__TO DO__
Below are the records. State how many of their lines contain "onloadModuleNameSuffix", with nothing else.

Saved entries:
########################################

(* ===== verification/Labels.v ===== *)
(** * Names of labels and objects (src/controllers/onload_controller.go, 155-180)

    The operator marks a node with up to three labels per Onload resource: the
    KMM version labels of its two modules, and its own label, which schedules
    the device plugin.  Different resources must not touch each other's labels,
    and the keys must stay within the limits Kubernetes sets. *)

From S2P Require Import Prelude GoStd.
From Stdlib Require Import Ascii.
From stdpp Require Import options.

Definition kmmModuleLabelPrefix : string := "kmm.node.kubernetes.io/version-module".
Definition onloadModuleNameSuffix : string := "-module".
Definition sfcModuleNameSuffix : string := "-sfcmod".

Definition baseLabels (name namespace component : string) : gmap string string :=
  {[ "app.kubernetes.io/managed-by" := "onload-operator";
     "app.kubernetes.io/part-of" := "onload";
     "app.kubernetes.io/instance" := "onload-" +:+ namespace +:+ "-" +:+ name;
     "app.kubernetes.io/component" := component ]}.

Definition kmmOnloadLabelName (name namespace : string) : string :=
  kmmModuleLabelPrefix +:+ "." +:+ namespace +:+ "." +:+ name +:+ onloadModuleNameSuffix.

Definition kmmSFCLabelName (name namespace : string) : string :=
  kmmModuleLabelPrefix +:+ "." +:+ namespace +:+ "." +:+ name +:+ sfcModuleNameSuffix.

Definition onloadLabelPrefix : string := "onload.amd.com/".

Definition onloadLabelName (name namespace : string) : string :=
  onloadLabelPrefix +:+ namespace +:+ "." +:+ name.

Definition devicePluginNameSuffix : string := "-onload-device-plugin-ds".
Definition onloadVersionLabel : string := onloadLabelPrefix +:+ "version".

(** ** The keys of one resource *)

Lemma kmm_labels_ne n ns n' ns' : kmmOnloadLabelName n ns ≠ kmmSFCLabelName n' ns'.
Proof.
  unfold kmmOnloadLabelName, kmmSFCLabelName. rewrite <-!string_app_assoc.
  by apply suffix_ne.
Qed.

Lemma kmm_onload_label_ne n ns n' ns' : kmmOnloadLabelName n ns ≠ onloadLabelName n' ns'.
Proof. done. Qed.

Lemma kmm_sfc_label_ne n ns n' ns' : kmmSFCLabelName n ns ≠ onloadLabelName n' ns'.
Proof. done. Qed.

Lemma kmm_labels_ne' n ns n' ns' : kmmSFCLabelName n' ns' ≠ kmmOnloadLabelName n ns.
Proof. apply not_eq_sym, kmm_labels_ne. Qed.

Create HintDb labels.
#[export] Hint Resolve kmm_labels_ne kmm_labels_ne' kmm_onload_label_ne kmm_sfc_label_ne : labels.

(** [namespace.name] is read back from a key: a namespace has no dot. *)
Lemma dotted_inj ns ns' (n n' : string) :
  char_free "."%char ns = true → char_free "."%char ns' = true →
  ns +:+ "." +:+ n = ns' +:+ "." +:+ n' → ns = ns' ∧ n = n'.
Proof. intros Hns Hns' Heq. by apply (app_sep_inj "."%char). Qed.

(** The three labels of a resource. *)
Inductive label_kind := KmmOnload | KmmSFC | Operator.
#[export] Instance label_kind_eq_dec : EqDecision label_kind.
Proof. solve_decision. Defined.

Definition label_of (k : label_kind) (name namespace : string) : string :=
  match k with
  | KmmOnload => kmmOnloadLabelName name namespace
  | KmmSFC => kmmSFCLabelName name namespace
  | Operator => onloadLabelName name namespace
  end.

Lemma label_of_kind_inj k k' n n' ns ns' : label_of k n ns = label_of k' n' ns' → k = k'.
Proof.
  destruct k, k'; try done; intros Heq; exfalso;
    [by apply (kmm_labels_ne n ns n' ns')|by apply (kmm_labels_ne n' ns' n ns)].
Qed.

(** The node labels of different resources, and of the different modules of
    one resource, have different keys: a key determines which of the three labels
    it is, the name and the namespace (which, as a Kubernetes namespace, has no
    dot). *)
Theorem label_of_inj k k' n n' ns ns' :
  char_free "."%char ns = true → char_free "."%char ns' = true →
  label_of k n ns = label_of k' n' ns' → k = k' ∧ n = n' ∧ ns = ns'.
Proof.
  intros Hns Hns' Heq. pose proof (label_of_kind_inj _ _ _ _ _ _ Heq) as <-. split; [done|].
  destruct k; simpl in Heq; unfold kmmOnloadLabelName, kmmSFCLabelName, onloadLabelName in Heq.
  - do 2 apply string_app_inj_l in Heq. apply dotted_inj in Heq as [-> Heq]; [|done..].
    by apply string_app_inj_r in Heq.
  - do 2 apply string_app_inj_l in Heq. apply dotted_inj in Heq as [-> Heq]; [|done..].
    by apply string_app_inj_r in Heq.
  - apply string_app_inj_l in Heq. by apply dotted_inj in Heq as [-> ->].
Qed.

(** Names with dots are allowed for resources: [a.b] in [x] and [b] in [x.a]
    would clash if a namespace could have a dot; [b] in [x] and [a.b] in [x] do not. *)
Lemma label_of_inj_witness :
  char_free "."%char "x" = true ∧ label_of Operator "a.b" "x" ≠ label_of Operator "b" "x".
Proof.
  assert (char_free "."%char "x" = true) as Hx by reflexivity. split; [exact Hx|].
  intros Heq. by destruct (label_of_inj _ _ _ _ _ _ Hx Hx Heq) as (_ & Hn & _).
Defined.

########################################

__EXPECTED ANSWER__
2